• **Data for processing**

(* ===== verification/RefSamples.v ===== *)
(** * Concrete ref stores

    A store with a loose thread that shadows an older packed value of it, on which the
    theorems of [RefPublish], [RefPack] and [RefCas] are applied, and the run that shows
    what a failed directory sync leaves behind. *)

From S2P Require Import Prelude Text RefNames RefText RefDisk BTree RefSummary RefStore RefPublish RefPack RefCas.
Import Text RefNames RefText RefDisk BTree RefSummary RefStore TextSamples SummarySamples.

Lemma disk_of_clean loose p s : (∀ n i, loose !! n = Some i → thread_name n ∧ id32 i) →
  packed_names p → is_utf8 (packed_to_text p) = true → clean (files (disk_of loose p s)).
Proof.
  intros Hl Hp Hu.
  assert (∀ q, q ≠ PPacked → q ≠ PSummary → files (disk_of loose p s) !! q = (kmap PThread (format_state_id_text <$> loose) : gmap rpath (list Z)) !! q) as Hq.
  { intros q H1 H2. cbn. by rewrite !lookup_insert_ne. }
  assert (∀ q c, files (disk_of loose p s) !! q = Some c → q ≠ PPacked → q ≠ PSummary →
    ∃ n i, q = PThread n ∧ loose !! n = Some i ∧ c = format_state_id_text i) as Hin.
  { intros q c E H1 H2. rewrite Hq in E by done. apply lookup_kmap_Some in E as (n & -> & E); [|by intros ?? [=]].
    rewrite lookup_fmap in E. destruct (loose !! n) as [i|] eqn:En; [|done]. exists n, i. by injection E as <-. }
  split.
  - intros k c E. destruct (Hin _ _ E) as (n & i & Ek & En & ->); [by destruct k..|]. destruct (Hl _ _ En) as [Hn Hi].
    split; [|by exists i]. destruct k; try done. by injection Ek as ->.
  - intros c E. assert (files (disk_of loose p s) !! PPacked = Some (packed_to_text p)) as E' by apply lookup_insert_eq.
    rewrite E' in E. injection E as <-. split; [done|].
    assert (packed_parse (packed_to_text p) = p) as ->; [|done]. apply packed_parse_text; [by apply names_packed_ok|done..].
  - intros co c E. by destruct (Hin _ _ E) as (n & i & ? & _).
  - intros co c E. by destruct (Hin _ _ E) as (n & i & ? & _).
Qed.

Definition shadowed : PackedRefsModel := {| threads := {[main := sample_id 9]}; markers := ∅ |}.
(** The thread [main] is loose at 7 and packed at 9. *)
Definition store : Disk := disk_of {[main := sample_id 7]} shadowed [].
Definition with_schedule (s : list fault) : Disk := set_schedule s store.

Lemma store_clean : clean (files store).
Proof.
  destruct names_ok as [Hmain _], sample_ids as (H7 & H9 & _).
  apply disk_of_clean; [by apply single_ok| |by vm_compute].
  intros [] n i Hi; cbn in Hi; [by apply (single_ok main (sample_id 9))|by rewrite lookup_empty in Hi].
Qed.

(** Delete [main], create [topic] *)
Definition batch : list RefUpdate :=
  [UThread main (Value (sample_id 7)) None; UThread topic Missing (Some (sample_id 1))].

Lemma batch_ok : Forall (λ u, change_ok (change_of u)) batch.
Proof.
  destruct names_ok as [Hmain Htopic], sample_ids as (_ & _ & H1).
  constructor; [by split|]. constructor; [|constructor]. split; [done|]. by intros i [= <-].
Qed.

(** ** The theorems at the store *)

(** The final disk of a run *)
Definition final {A} (r : exec RefError A * Disk) : gmap rpath (list Z) := files (snd r).
Definition changes : list change := change_of <$> batch.
Definition plans : list RefUpdatePlan := plans_for (files store) 0 changes.

Lemma changes_ok : Forall change_ok changes.
Proof. apply Forall_fmap, batch_ok. Qed.

(** The rename of a temporary fails after [main] is deleted: the batch is rolled back. *)
Definition rename_fails : Disk := with_schedule (replicate 5 Fine ++ [Before]).

Lemma publish_all_or_nothing_witness :
  let r := publish_ref_plans_reconstructible plans rename_fails in
  fst r = Err Io ∧ changed [] 0 (files store) (final r) ∧ final r !! PThread main = Some (format_state_id_text (sample_id 7)).
Proof.
  assert (fst (publish_ref_plans_reconstructible plans rename_fails) = Err Io) as E by by vm_compute.
  split; [exact E|]. split; [|by vm_compute].
  assert (Hw := publish_all_or_nothing Reconstructible 0 changes rename_fails store_clean changes_ok (le_n 1)).
  unfold final, publish_ref_plans_reconstructible, plans, wp in *. change (files rename_fails) with (files store) in Hw.
  destruct (publish_ref_plans_with_durability Reconstructible _ rename_fails) as [[] d']; cbn [fst snd] in *; try discriminate E.
  destruct Hw as [_ [Hw|[Hw _]]]; [exact Hw|discriminate Hw].
Defined.

(** The packed table is written and its directory sync fails, then the run stops. *)
Lemma pack_refs_crash_safe_witness :
  let r := pack_refs (with_schedule [Fine; After]) in
  fst r = Err Io ∧ same_refs (files store) (final r) ∧
  final r !! PThread main = Some (format_state_id_text (sample_id 7)).
Proof.
  assert (fst (pack_refs (with_schedule [Fine; After])) = Err Io) as E by by vm_compute.
  split; [exact E|]. split; [|by vm_compute].
  assert (Hw := pack_refs_crash_safe (with_schedule [Fine; After]) store_clean). unfold final, wp in *.
  destruct (pack_refs (with_schedule [Fine; After])) as [[] d']; cbn [fst snd] in *; try discriminate E. exact Hw.
Defined.

(** The batch is accepted and published; a stale expectation is refused. *)
Lemma update_refs_cas_witness :
  (let r := update_refs_with_lock (raw_load 0) 0 batch store in fst r = Ok tt ∧ changed changes 0 (files store) (final r)) ∧
  update_refs_with_lock (raw_load 0) 0 [UThread main (Value (sample_id 9)) None] store = (Err Conflict, store).
Proof.
  split.
  - assert (fst (update_refs_with_lock (raw_load 0) 0 batch store) = Ok tt) as E by by vm_compute.
    split; [exact E|]. destruct (update_refs_cas 0 batch store store_clean batch_ok (le_S _ _ (le_n 0))) as [[_ Hr]|[_ Hw]].
    + rewrite Hr in E. discriminate E.
    + unfold final, wp in *. destruct (update_refs_with_lock (raw_load 0) 0 batch store) as [[] d']; cbn [fst snd] in *; try discriminate E.
      exact Hw.
  - by vm_compute.
Defined.

(** ** A failed directory sync

    Every rename and removal of the batch is done, then the sync of the directory of
    [topic] fails. *)
Definition sync_fails : Disk := with_schedule (replicate 7 Fine ++ [Before]).

(** The exception is real. Deleting a thread that is both loose and packed, in one
    durable batch with another change, when the directory sync after the renames fails:
    the update returns an error without rolling back, the other change is kept, and the
    deleted thread has neither its old value nor none, but the stale packed value that the
    loose file shadowed. *)
Theorem sync_failure_resurrects :
  ∃ d', update_refs_with_lock (raw_load 0) 0 batch sync_fails = (Err Io, d') ∧
    clean (files sync_fails) ∧ nf sync_fails = 1%nat ∧
    ref_value (files sync_fails) (KThread main) = Some (sample_id 7) ∧
    ref_value (files d') (KThread main) = Some (sample_id 9) ∧
    ref_value (files sync_fails) (KThread topic) = None ∧
    ref_value (files d') (KThread topic) = Some (sample_id 1).
Proof.
  exists (snd (update_refs_with_lock (raw_load 0) 0 batch sync_fails)). split; [by vm_compute|].
  split; [exact store_clean|]. repeat split; by vm_compute.
Qed.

• **Exercise aim**
Reproduce only the lines between the line containing "ref_value (files d') (KThread main)" and the last line of the records, those two lines included, exactly.

• **Answer to the exercise**
    ref_value (files d') (KThread main) = Some (sample_id 9) ∧
    ref_value (files sync_fails) (KThread topic) = None ∧
    ref_value (files d') (KThread topic) = Some (sample_id 1).
Proof.
  exists (snd (update_refs_with_lock (raw_load 0) 0 batch sync_fails)). split; [by vm_compute|].
  split; [exact store_clean|]. repeat split; by vm_compute.
Qed.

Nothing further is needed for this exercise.